After the 'Big Ben' style door bell stopped ringing the door opened and we were face to face with an overweight male in his fifties. 'Quick come this way' he said as he ushered us in. 'Are you all right?' I said to him, he was ever so wheezy and sounded like he was having an asthma attack, In fact I nearly gave him a nebuliser there and then on the spot. 'No I'm fine, it's my wife. Come up here, quickly please.' he replied.
It seemed to take ages to climb the enormous sweeping staircase. The patient was sat on the edge of her bed and was crying. As she looked up we could see the frustration in her eyes. It wasn't the fact that she couldn't speak it was more that what ever she said made no sense. We managed to find out that she suffered from high blood pressure and was taking tablets for it. After doing her temperature and sugar level we moved on to her BP which was 146/78, nothing remarkable there then. As she was symptomatic we popped her on some oxygen.
She still needed to go to A/E and within a few minutes we were on our way. Her husband, whose wheeze had now calmed down, came with us. The patient had been on O2 for around 5 minutes when her speech started to become clearer, it was no longer garbled. A few more minutes and it was getting better, by the time we were at A/E it was back to normal. As we unloaded her on the trolley her husband was leaping around shouting 'Hallelujah, she's cured! You boys are wonderful, you've cured her!' and he was repeating this up and down the corridor. I kept expecting James Brown to pop up and shout 'Can I get a Witness, amen'. With what we were presented with we queried a TIA (transient ischaemic attack, a sort of angina of the brain), did some obs and gave O2. That was it! But the husband thought we were miracle workers. A little while later the grateful husband came up to us and asked if we thought it was definitely a TIA but all we could say was that he should let the Drs run their tests to confirm it. He was more interested in our opinions than those of the Drs.
He was over the moon that his wife was doing well.

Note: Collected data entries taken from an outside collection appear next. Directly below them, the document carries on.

(** ** ForEachContext.__hash__: collisions *)

Lemma hash_small n : 0 <= n < _PyHASH_MODULUS -> hash n = n.
Proof.
  intros Hn. unfold hash. rewrite Z.abs_eq by lia.
  rewrite Z.mod_small by exact Hn.
  destruct (Z.eq_dec n 0) as [-> | Hnz]; [reflexivity |].
  rewrite Z.sgn_pos by lia. rewrite Z.mul_1_l.
  destruct (n =? -1) eqn:E; [apply Z.eqb_eq in E; lia | reflexivity].
Qed.

(** X11: two different contexts whose addresses lie below 2^61 - 1 have
    different hashes, and the hash of such a context is its address. *)
Theorem ForEachContext_hash_injective (a b : obj_ref) (st : state) :
  0 <= id a < _PyHASH_MODULUS ->
  0 <= id b < _PyHASH_MODULUS ->
  a <> b ->
  ForEachContext.__hash__ a st = (Returns (id a), st)
  /\ fst (ForEachContext.__hash__ a st) <> fst (ForEachContext.__hash__ b st).
Proof.
  intros Ha Hb Hab. unfold ForEachContext.__hash__, ret. cbn [fst].
  rewrite (hash_small _ Ha), (hash_small _ Hb). split; [reflexivity |].
  unfold id. intros [= E]. exact (Hab E).
Qed.

Lemma ForEachContext_hash_injective_witness :
  fst (ForEachContext.__hash__ 1 demo_state)
  <> fst (ForEachContext.__hash__ 2 demo_state).
Proof.
  apply (ForEachContext_hash_injective 1 2 demo_state).
  - split; [discriminate | reflexivity].
  - split; [discriminate | reflexivity].
  - discriminate.
Defined.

A TIA is sometimes called a 'mini stroke' and it is where there is a brief interruption in the blood supply or temporary blockage of a blood vessel in the brain. Patients usually recover within 24 hours but if patients have lots of these it is just a matter of time before they have a full on stroke. Patients with high blood pressure and/or an irregular heart rate (known as AF or atrial fibrillation) are particularly susceptible.